Beritasosial
Fast mobile article powered by Nexiamath-SEO AMP.
AMP Article

IHW Desak Pemprov DKI Jakarta Hentikan Promosi Miras di Ruang Publik

Published August 15, 2026 · Updated August 15, 2026 · By Elizabeth Wilson - beritasosial.com

Foto : Elizabeth Wilson - beritasosial.com

IHW Mendesak Penutupan Promosi Minuman Beralkohol di Ruang Publik Jakarta

Beritasosial.com – Organisasi Indonesia Halal Watch (IHW) menyampaikan keprihatinan mendalam terkait meningkatnya aktivitas promosi dan distribusi minuman beralkohol di berbagai lokasi publik ibukota. Menurut lembaga tersebut, praktik-praktik ini tidak hanya bertentangan dengan norma masyarakat, tetapi juga melanggar ketentuan hukum yang berlaku.

Beberapa waktu terakhir, beredar luas rekaman visual berupa video dan foto yang menunjukkan berbagai kegiatan seperti event lari, aktivasi merek dagang, serta booth promosi yang diduga keras membagikan minuman keras kepada kalangan masyarakat umum, khususnya generasi muda.

Tiga Tuntutan kepada Gubernur DKI Jakarta

IHW telah merumuskan tiga poin tuntutan utama kepada Gubernur DKI Jakarta, Pramono Anung. Pertama, pemerintah provinsi diminta memberikan penjelasan resmi mengenai instansi mana yang telah mengeluarkan izin bagi kegiatan promosi minuman beralkohol tersebut.

Kedua, IHW meminta pencabutan dan penolakan terhadap seluruh izin kegiatan yang memuat unsur promosi, pembagian, maupun aktivasi minuman beralkohol di area publik. Ketiga, penegakan Perda Nomor 8 Tahun 2007 tentang Ketertiban Umum harus dilakukan secara konsisten dan tanpa diskriminasi.

"Ini bukan hanya soal moral. Ini jelas pelanggaran hukum," tegas Ikhsan Abdullah, pendiri IHW yang juga menjabat sebagai Katib Syuriyah PBNU, pada hari Jumat tanggal 14 Agustus 2026.

Lebih lanjut, Ikhsan menjelaskan bahwa aktivitas promosi miras tersebut bertentangan dengan beberapa regulasi, khususnya Perda DKI Jakarta Nomor 8 Tahun 2007 yang secara eksplisit melarang peredaran minuman beralkohol di ruang publik.

"DKI Jakarta adalah ibu kota negara dengan penduduk mayoritas muslim. Pemerintah Provinsi wajib hadir menjaga nilai agama, budaya, dan ketertiban umum," tambah Ikhsan.

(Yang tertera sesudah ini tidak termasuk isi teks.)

Lemma match_bucket_shape (fuel : nat) (draws : nat → nat)
    (frame_dict : gmap Z (list string)) (bucket_directory : string) (bucket : list string) :
  ∀ k calls out,
    match_bucket fuel draws frame_dict bucket_directory bucket k calls = Ok out →
    map snd (fst out) = map (copy_destination bucket_directory) (seqZ k (len bucket))
    ∧ Forall (fun f => ∃ r, mouth_open_ratio_of f = Ok r) bucket.
Proof.
  induction bucket as [|frame bucket IH]; intros k calls out H; cbn [match_bucket] in H.
  - inversion H; subst. split; [reflexivity | constructor].
  - destruct (get_random_matching_frame fuel draws calls frame
                (path_join bucket_directory frame) frame_dict) as [st| |] eqn:Em;
      cbn [mbind result_bind] in H; try discriminate.
    destruct (match_bucket fuel draws frame_dict bucket_directory bucket (k + 1)
                (rng_calls st)) as [r| |] eqn:Er;
      cbn [mbind result_bind] in H; try discriminate.
    inversion H; subst. clear H. destruct (IH _ _ _ Er) as [Hd Hr]. split.
    + cbn [fst map snd]. unfold len. cbn [length].
      rewrite seqZ_cons by lia. cbn [map]. f_equal.
      replace (Z.succ k) with (k + 1) by lia.
      replace (Z.pred (Z.of_nat (S (length bucket)))) with (len bucket)
        by (unfold len; lia).
      exact Hd.
    + constructor; [|exact Hr].
      unfold get_random_matching_frame in Em.
      destruct (mouth_open_ratio_of frame) as [r0| |]; try discriminate.
      exists r0. reflexivity.
Qed.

Selain tuntutan kepada gubernur, IHW juga menginstruksikan Satpol PP beserta dinas-dinas terkait untuk meningkatkan pengawasan dan melakukan penindakan tegas terhadap para penyelenggara acara yang melanggar aturan.

"Jangan sampai Jakarta menjadi kota yang membiarkan peredaran miras secara bebas. Tegakkan aturan, lindungi anak-anak dan generasi muda," pungkas Ikhsan Abdullah.

Related Reading

Frequently Asked Questions

What is IHW Desak Pemprov DKI Jakarta Hentikan?

IHW Desak Pemprov DKI Jakarta Hentikan is the main topic of this guide. The article explains the context, practical details, and next steps readers should understand.

Why does IHW Desak Pemprov DKI Jakarta Hentikan matter?

IHW Desak Pemprov DKI Jakarta Hentikan matters because readers are looking for a useful answer, not just a short summary. Good content should match search intent and help them decide what to do next.